The bottom line is that this is bullshit. A job of a professor is not to make someone feel comfortable. And, so while we dont want our profesors to be purely political animals, the whole idea that these professors are practicing indoctrination, whatever that means here, or are !gasp! giving out B's to some students is so silly.
How exactly would a student prove that they got a bad grade for their beliefs anyway? If I were a professor, and a student complained that they should have gotten an A because they spell checked their paper, I would flunk them on the spot.
Not sure I like the bill
Anything that speaks of the government regulating classroom content is sketchy in my book.
But to characterize it as simply "Fairness is one thing, but they want to be able to not teach the theory of evolution and allow people to teach revisionist history when it comes to the Holocaust," I think is a bit disingenuous, no?
yes and no
Pennsylvania is run by a bunch of hick crackpots. You know the saying that we are Philadelphia and Pittsburg with Alabama in between. Well, the state is dominated by the Alabama part. Do you really think that Creationism is not going to peak in there somewhere? Do you think that revisionist historians will not get a platform? I hope not, but I will not bet my money on it.

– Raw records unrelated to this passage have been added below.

(** * shoppingAI gateway: the Next.js API routes and the streaming client

    A shallow embedding of
    - [frontend/pages/api/generate-content-stream.js] (the stream relay),
    - the streaming page's [handleSubmit] (the client-side frame decoder),
    - [frontend/pages/api/perplexity-search.js] (the endpoint fallback),
    - [frontend/pages/api/proxy-image.js] (the asset proxy) and the
      address the image-generation route builds for it,
    together with the properties the design document states about them.

    Conventions.  A JavaScript string is a [string]: one [ascii] per code
    unit, so the model covers text whose code units are below 256.  The
    HTTP collaborators ([fetch], the response object [res], the clock) are
    explicit arguments and results: a handler is a function from the
    request and the behaviour of the upstream to the response it builds
    and the list of upstream calls it made.  An exception that leaves a
    handler is recorded in the response ([threw]); what the client is
    sent in that case is up to the framework. *)

From Stdlib Require Import String Ascii List Bool Arith ZArith NArith Lia.
From Stdlib Require Import DecimalString DecimalN DecimalZ.
Import ListNotations.
Open Scope string_scope.

(* ================================================================== *)
(** * JavaScript strings *)
(* ================================================================== *)

Module Js.

(** The line feed ['\n'] and the double quote, which the string
    notation cannot spell. *)
Definition LF : string := String (ascii_of_nat 10) "".
Definition DQ : string := String (ascii_of_nat 34) "".

(** [s.startsWith(p)] *)
Fixpoint startsWith (s p : string) {struct p} : bool :=
  match p with
  | "" => true
  | String a p' =>
      match s with
      | "" => false
      | String b s' => Ascii.eqb a b && startsWith s' p'
      end
  end.

(** [s.slice(n)] and [s.substring(n)] for a constant [n >= 0]: the text
    from index [n] on, empty when [n] is past the end. *)
Fixpoint slice (n : nat) (s : string) : string :=
  match n, s with
  | O, _ => s
  | S _, "" => ""
  | S k, String _ s' => slice k s'
  end.

(** ECMAScript white space and line terminators among the code units
    below 256: TAB, LF, VT, FF, CR, SP and NBSP. *)
Definition is_ws (c : ascii) : bool :=
  let n := nat_of_ascii c in
  ((9 <=? n)%nat && (n <=? 13)%nat) || (n =? 32)%nat || (n =? 160)%nat.

Fixpoint trimStart (s : string) : string :=
  match s with
  | "" => ""
  | String c s' => if is_ws c then trimStart s' else s
  end.

Fixpoint trimEnd (s : string) : string :=
  match s with
  | "" => ""
  | String c s' =>
      match trimEnd s' with
      | "" => if is_ws c then "" else String c ""
      | t => String c t
      end
  end.

(** [s.trim()] *)
Definition trim (s : string) : string := trimEnd (trimStart s).

(** The first occurrence of [sep] in [s], as [s.indexOf(sep)] finds it:
    the text before it and the text after it. *)
Fixpoint find_sep (sep s : string) : option (string * string) :=
  match s with
  | "" => if startsWith "" sep then Some ("", "") else None
  | String c s' =>
      if startsWith s sep then Some ("", slice (String.length sep) s)
      else match find_sep sep s' with
           | Some (a, b) => Some (String c a, b)
           | None => None
           end
  end.

(** The pieces of [s] between successive, non-overlapping occurrences of
    [sep], scanning from the left; [fuel] bounds the number of
    separators consumed. *)
Fixpoint split_from (fuel : nat) (sep s : string) : list string :=
  match find_sep sep s with
  | Some (piece, rest) =>
      match fuel with
      | S f => piece :: split_from f sep rest
      | O => [s]
      end
  | None => [s]
  end.

Fixpoint chars (s : string) : list string :=
  match s with
  | "" => []
  | String c s' => String c "" :: chars s'
  end.

(** [s.split(sep)]: with the empty separator the code units of [s], else
    the pieces between the occurrences of [sep] (always at least one
    piece).  Every separator consumes at least one code unit, so
    [length s] is fuel enough. *)
Definition split (sep s : string) : list string :=
  match sep with
  | "" => chars s
  | _ => split_from (String.length s) sep s
  end.

(** [arr.pop()] on the result of a [split], as a pair: the element
    removed ([undefined] never occurs here, the array is not empty; the
    source's [|| ''] maps the empty string to itself) and the array that
    is left. *)
Definition pop (arr : list string) : string * list string :=
  (last arr "", removelast arr).

(** Template-literal printing of an integer: decimal digits, a leading
    minus sign for negatives. *)
Definition show_Z (z : Z) : string := NilEmpty.string_of_int (Z.to_int z).
Definition show_N (n : N) : string := NilEmpty.string_of_uint (N.to_uint n).

(** [hay.includes(needle)] *)
Fixpoint includes (hay needle : string) : bool :=
  match hay with
  | "" => startsWith "" needle
  | String _ hay' => startsWith hay needle || includes hay' needle
  end.

(** [a.join('')] *)
Definition concat_all (l : list string) : string :=
  fold_right append "" l.

End Js.

(* ================================================================== *)
(** * JSON values and [JSON.stringify] *)
(* ================================================================== *)

Module Json.
Import Js.

#[local] Set Warnings "-register-all".
Inductive t : Type :=
| Null
| Bool (b : bool)
| Num (z : Z)
| Str (s : string)
| Arr (items : list t)
| Obj (fields : list (string * t)).
#[local] Set Warnings "register-all".

(** A value read from an object: [None] is [undefined]. *)
Definition value := option t.

(** [Boolean(v)], the test behind [!v], [v || d] and [filter(Boolean)].
    Numbers are the integral JSON numbers; a non-integral number is
    truthy like a non-zero integer. *)
Definition truthy (v : value) : bool :=
  match v with
  | None => false
  | Some Null => false
  | Some (Bool b) => b
  | Some (Num z) => negb (z =? 0)%Z
  | Some (Str s) => negb (s =? "")
  | Some (Arr _) => true
  | Some (Obj _) => true
  end.

Definition hex_digit (n : nat) : string :=
  String (ascii_of_nat (if (n <? 10)%nat then 48 + n else 87 + n)) "".

(** One code unit inside a JSON string literal (QuoteJSONString). *)
Definition escape_char (c : ascii) : string :=
  let n := nat_of_ascii c in
  if (n =? 34)%nat then "\" ++ DQ
  else if (n =? 92)%nat then "\\"
  else if (n =? 8)%nat then "\b"
  else if (n =? 12)%nat then "\f"
  else if (n =? 10)%nat then "\n"
  else if (n =? 13)%nat then "\r"
  else if (n =? 9)%nat then "\t"
  else if (n <? 32)%nat then "\u00" ++ hex_digit (n / 16) ++ hex_digit (n mod 16)
  else String c "".

Fixpoint escape (s : string) : string :=
  match s with
  | "" => ""
  | String c s' => escape_char c ++ escape s'
  end.

Definition quote (s : string) : string := DQ ++ escape s ++ DQ.

(** [JSON.stringify(j)] without indentation. *)
Fixpoint stringify (j : t) : string :=
  match j with
  | Null => "null"
  | Bool true => "true"
  | Bool false => "false"
  | Num z => show_Z z
  | Str s => quote s
  | Arr items =>
      "[" ++
      (fix go (l : list t) : string :=
         match l with
         | [] => ""
         | x :: r =>
             stringify x ++ match r with [] => "" | _ => "," ++ go r end
         end) items
      ++ "]"
  | Obj fields =>
      "{" ++
      (fix go (l : list (string * t)) : string :=
         match l with
         | [] => ""
         | (k, x) :: r =>
             quote k ++ ":" ++ stringify x
             ++ match r with [] => "" | _ => "," ++ go r end
         end) fields
      ++ "}"
  end.

(** [v.k], and what the pattern [const { k } = v] binds: the field of
    an object (whose field names are distinct), [undefined] on a value
    that has no such field -- for the names the routes read, none of
    which is a property of strings or arrays.  On [null] and
    [undefined] the read throws; see [readable]. *)
Fixpoint member_of (k : string) (l : list (string * t)) : value :=
  match l with
  | [] => None
  | (k', x) :: r => if (k' =? k)%string then Some x else member_of k r
  end.

Definition member (k : string) (v : value) : value :=
  match v with
  | Some (Obj fields) => member_of k fields
  | _ => None
  end.

(** Whether fields can be read from [v] at all: reading a field of
    [null] or [undefined] throws a [TypeError]. *)
Definition readable (v : value) : bool :=
  match v with
  | None => false
  | Some Null => false
  | Some _ => true
  end.

(** The fields an object literal [{k1: v1, ...}] keeps when it is
    serialised: a field whose value is [undefined] is left out. *)
Fixpoint obj_of (l : list (string * value)) : list (string * t) :=
  match l with
  | [] => []
  | (k, Some x) :: r => (k, x) :: obj_of r
  | (_, None) :: r => obj_of r
  end.

End Json.

(* ================================================================== *)
(** * The response object [res] of an API route *)
(* ================================================================== *)

Module Http.

(** What has been handed to the socket: text written by [res.write] or
    [res.json], or the bytes of a [Buffer] passed to [res.send]. *)
Inductive Part : Type :=
| Text (s : string)
| Bytes (b : list Byte.byte).

Record Res : Type := mkRes {
  statusCode : Z;
  headers : list (string * string);
  body : list Part;          (* in the order written *)
  finished : bool;           (* [res.end()] has been called *)
  threw : bool               (* an exception has left the handler *)
}.

(** A fresh response: status 200 until [res.status] says otherwise. *)
Definition fresh : Res :=
  {| statusCode := 200; headers := []; body := []; finished := false;
     threw := false |}.

Fixpoint set_assoc (k v : string) (l : list (string * string))
  : list (string * string) :=
  match l with
  | [] => [(k, v)]
  | (k', v') :: r =>
      if (k' =? k)%string then (k, v) :: r else (k', v') :: set_assoc k v r
  end.

Fixpoint get_assoc (k : string) (l : list (string * string))
  : option string :=
  match l with
  | [] => None
  | (k', v) :: r => if (k' =? k)%string then Some v else get_assoc k r
  end.

(** [res.setHeader(k, v)]: a header set twice keeps the last value. *)
Definition setHeader (k v : string) (r : Res) : Res :=
  {| statusCode := statusCode r; headers := set_assoc k v (headers r);
     body := body r; finished := finished r; threw := threw r |}.

Definition getHeader (k : string) (r : Res) : option string :=
  get_assoc k (headers r).

(** [res.status(n)] *)
Definition status (n : Z) (r : Res) : Res :=
  {| statusCode := n; headers := headers r;
     body := body r; finished := finished r; threw := threw r |}.

(** [res.write(s)] *)
Definition write (s : string) (r : Res) : Res :=
  {| statusCode := statusCode r; headers := headers r;
     body := body r ++ [Text s]; finished := finished r;
     threw := threw r |}.

(** [res.end()] *)
Definition end_ (r : Res) : Res :=
  {| statusCode := statusCode r; headers := headers r;
     body := body r; finished := true; threw := threw r |}.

terrible nationwide, terrible here (but not breaking news)
uh, this was in the news a couple of weeks ago:
http://asmokefilledroom.blogspot.com/2005/07/pa-legislators-to-investiga...
fair enough
I certainly can't claim there's no danger of a slippery slope. I also wouldn't claim that's the authors' intent though. Like many laws and programs, the possibilities of unintended consequences and perversions of the original purpose abound.
So while I would contend that there IS a problem with bias on campuses, it's a mistake to write these things into law like this. Political oversight of academia is generally a negative in my mind. (Which leads inevitably to discussions of school choice and higher ed funding that would get me fried on a blog like this one, so I'll let them go for the moment ;) )
I'm curious as to what
you basis is for stating that "there IS a problem with bias on campus." Simply stating that more college professors are Democrats than Republicans won't cut the mustard. It doesn't prove bias, or the other kinds of prejudice claimed by the proponents of this kind of bill. Have you followed this story and seen what they put forth as "evidence" of bias? I suggest you follow ACM's link as a place to begin looking for more information. This reminds me of conservatives complaining about the "liberal bias" of the "liberal media." Great material for fomenting anger, but doesn't hold up under scrutiny. Even if you accept the stated motivation for this bill as a reasonable goal, it's still necessary to do some research to see just who is and who isn't being disingenuous.
I have no quantitative proof
but my personal experience and anecdotal evidence leads me to believe that there is an "academic echo chamber" that rewards the reiteration of certain points of view at the expense of the development of others. If you choose to dismiss this, I can understand. It's not a point I'd like to dwell on, it's not "fixable" through this law, and it's certainly not worthy of intervention, especially by supposedly "small government" conservatives.